Dialect-Agnostic SQL Parsing via LLM-Based Segmentation

SQL is a widely adopted language for querying data, which has led to the development of various SQL analysis and rewriting tools. However, due to the diversity of SQL dialects, such tools often fail when encountering unrecognized dialect-specific syntax. While Large Language Models (LLMs) have shown promise in understanding SQL queries, their inherent limitations in handling hierarchical structures and hallucination risks limit their direct applicability in parsing. To address these limitations, we propose SQLFlex, a novel query rewriting framework that integrates grammar-based parsing with LLM-based segmentation to parse diverse SQL dialects robustly. Our core idea is to decompose hierarchical parsing to sequential segmentation tasks, which better aligns with the strength of LLMs and improves output reliability through validation checks. Specifically, SQLFlex uses clause-level segmentation and expression-level segmentation as two strategies that decompose elements on different levels of a query. We extensively evaluated SQLFlex on both real-world use cases and in a standalone evaluation. In SQL linting, SQLFlex outperforms SQLFluff in ANSI mode by 63.68% in F1 score while matching its dialect-specific mode performance. In test-case reduction, SQLFlex outperforms SQLess by up to 10 times in simplification rate. In the standalone evaluation, it parses 91.55% to 100% of queries across eight distinct dialects, outperforming all baseline parsers. We believe SQLFlex can serve as a foundation for many query analysis and rewriting use cases.

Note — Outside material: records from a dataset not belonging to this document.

(** The exception occurs: the target depends on b 1 and on b at least 2.  For the
    first the b of the database is put on the list; for the second b 2 is found
    among the preferred packages, a b is on the list already, and the target counts
    as resolved. *)
Definition ex_both : pkg := with_depends (mkpkg 7 (lit "x") (lit "1-1")) [Deps.dep_from_string (lit "b=1"); Deps.dep_from_string (lit "b>=2")].
Definition ex_b2 : pkg := mkpkg 8 (lit "b") (lit "2-1").
Theorem resolvedeps_shadowed :
  exists r, resolvedeps (fun _ => 15) (fun _ _ => 1) [] [] ex_empty [ex_db] false [] [] [ex_b2] [] (length (reachable [ex_db] [ex_b2] ex_both)) ex_both [] []
      (RState [] ERR_OK) = Some r /\ r_ret r = 0 /\ r_packages r = [ex_both; Deps.ex_b] /\
    ~ met ex_empty [] [] [] (r_packages r) (Deps.dep_from_string (lit "b>=2")).
Proof.
  eexists. split; [vm_compute; reflexivity|]. split; [reflexivity|]. split; [reflexivity|].
  intros [(s & Hs & Hd)|[(s & [[]%not_elem_of_nil|[]%not_elem_of_nil] & _)|[=]]]. cbn in Hs. rewrite !elem_of_cons, elem_of_nil in Hs.
  destruct Hs as [-> |[-> |[]]]; by vm_compute in Hd.
Qed.

End ResolveDeps.
(** C24: when [_klpm_db_find_fileconflicts] finds no conflict between packages whose
    lists of files are sorted, without duplicates and without empty names, the following
    holds.  Two targets share no file except by a forced overwrite, if all their file
    names are ASCII and none is a file of the one and a directory of the other (without
    this a shared file can go unnoticed: [FileList.intersection_misses]).
    Every file a target brings, and that the installed version of it does not
    have, is harmless: nothing is at its path; or a directory meets a
    directory; or what is there belonged as a file to the installed version,
    to a package being removed or to the installed version of another target;
    or it is a directory whose owners and contents go away; or it is unowned
    and in the backup list; or it may be overwritten; or the file lies in a
    directory that replaces a file that gives way. *)
Theorem fileconflicts_safe fnmatch lstat readdir root ow local fuel upgrade rem skip skip'
    (Hlocal : Forall sound_files local) (Hupgrade : Forall sound_files upgrade) (Hrem : Forall sound_files rem)
    (Hnames : NoDup (name <$> local))
    (H : db_find_fileconflicts fnmatch lstat readdir root ow local fuel upgrade rem skip = ([], skip')) :
  (forall l1 p1 l2 p2, upgrade = l1 ++ p1 :: l2 -> p2 ∈ l2 -> comparable p1 p2 -> disjoint_targets fnmatch root ow p1 p2) /\
  (forall p1 f, p1 ∈ upgrade -> brings local p1 f ->
     harmless fnmatch lstat readdir root ow local upgrade rem p1 f).
Proof.
  unfold db_find_fileconflicts in H.
  destruct (fileconflicts_loop_spec fnmatch lstat readdir root ow local fuel upgrade rem Hlocal Hupgrade Hrem Hnames
    upgrade ([], skip)) as (more & E & Hs); [done|].
  rewrite H in E. simpl in E. by apply Hs.
Qed.

Definition ex_owner : pkg := with_files (mkpkg 8 (lit "old") (lit "1")) [File (lit "usr/x") 0 0].
Definition ex_new : pkg := with_files (mkpkg 9 (lit "new") (lit "1")) [File (lit "usr/x") 0 0].
Definition ex_second : pkg := with_files (mkpkg 10 (lit "second") (lit "1")) [File (lit "usr/y") 0 0].
Definition ex_lstat (path : cstr) : option bool := if decide (path = lit "/usr/x") then Some false else None.
Lemma ex_comparable : comparable ex_new ex_second.
Proof.
  split; [repeat constructor; by_decide|]. intros a b Ha Hb. unfold has_file in *.
  apply list_elem_of_singleton in Ha as ->. apply list_elem_of_singleton in Hb as ->. by_decide.
Qed.
(** A file of a package that is removed, and a new one, brought by two targets. *)
Lemma fileconflicts_safe_witness :
  db_find_fileconflicts (fun _ _ => 1) ex_lstat (fun _ => None) (lit "/") [] [ex_owner] 0 [ex_new; ex_second] [ex_owner] [] = ([], []) /\
  disjoint_targets (fun _ _ => 1) (lit "/") [] ex_new ex_second /\
  harmless (fun _ _ => 1) ex_lstat (fun _ => None) (lit "/") [] [ex_owner] [ex_new; ex_second] [ex_owner] ex_new (lit "usr/x").
Proof.
  assert (db_find_fileconflicts (fun _ _ => 1) ex_lstat (fun _ => None) (lit "/") [] [ex_owner] 0 [ex_new; ex_second] [ex_owner] [] = ([], [])) as E
    by (vm_compute; reflexivity).
  destruct (fileconflicts_safe (fun _ _ => 1) ex_lstat (fun _ => None) (lit "/") [] [ex_owner] 0
    [ex_new; ex_second] [ex_owner] [] []) as [H1 H2];
    [repeat constructor; by_decide..|by_decide|exact E|]. split; [exact E|]. split.
  - apply (H1 [] ex_new [ex_second] ex_second); [reflexivity|by_decide|exact ex_comparable].
  - apply (H2 ex_new (lit "usr/x")); [by_decide|]. split; [unfold has_file; by_decide|].
    intros old Ho En. apply list_elem_of_singleton in Ho as ->. discriminate En.
Defined.

End Conflict.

翻译：SQL是一种广泛用于数据查询的语言，这推动了各类SQL分析与重写工具的发展。然而，由于SQL方言的多样性，此类工具在遇到无法识别的方言特定语法时常常失效。尽管大语言模型在理解SQL查询方面展现出潜力，但其在处理层次结构方面的固有局限以及幻觉风险限制了它们在解析中的直接适用性。为应对这些局限，我们提出了SQLFlex，一种新颖的查询重写框架，它将基于语法的解析与基于大语言模型的分段相结合，以稳健地解析多种SQL方言。我们的核心思想是将层次化解析分解为序列化分段任务，这更好地契合了大语言模型的优势，并通过验证检查提高了输出可靠性。具体而言，SQLFlex采用子句级分段和表达式级分段两种策略，对查询的不同层级元素进行分解。我们在实际应用场景和独立评估中广泛测试了SQLFlex。在SQL代码检查任务中，SQLFlex在ANSI模式下以63.68%的F1分数超越SQLFluff，同时与其方言特定模式性能相当。在测试用例简化任务中，SQLFlex的简化率最高可达SQLess的10倍。在独立评估中，它在八种不同方言上实现了91.55%至100%的查询解析成功率，优于所有基线解析器。我们相信SQLFlex可为众多查询分析与重写应用场景提供基础支撑。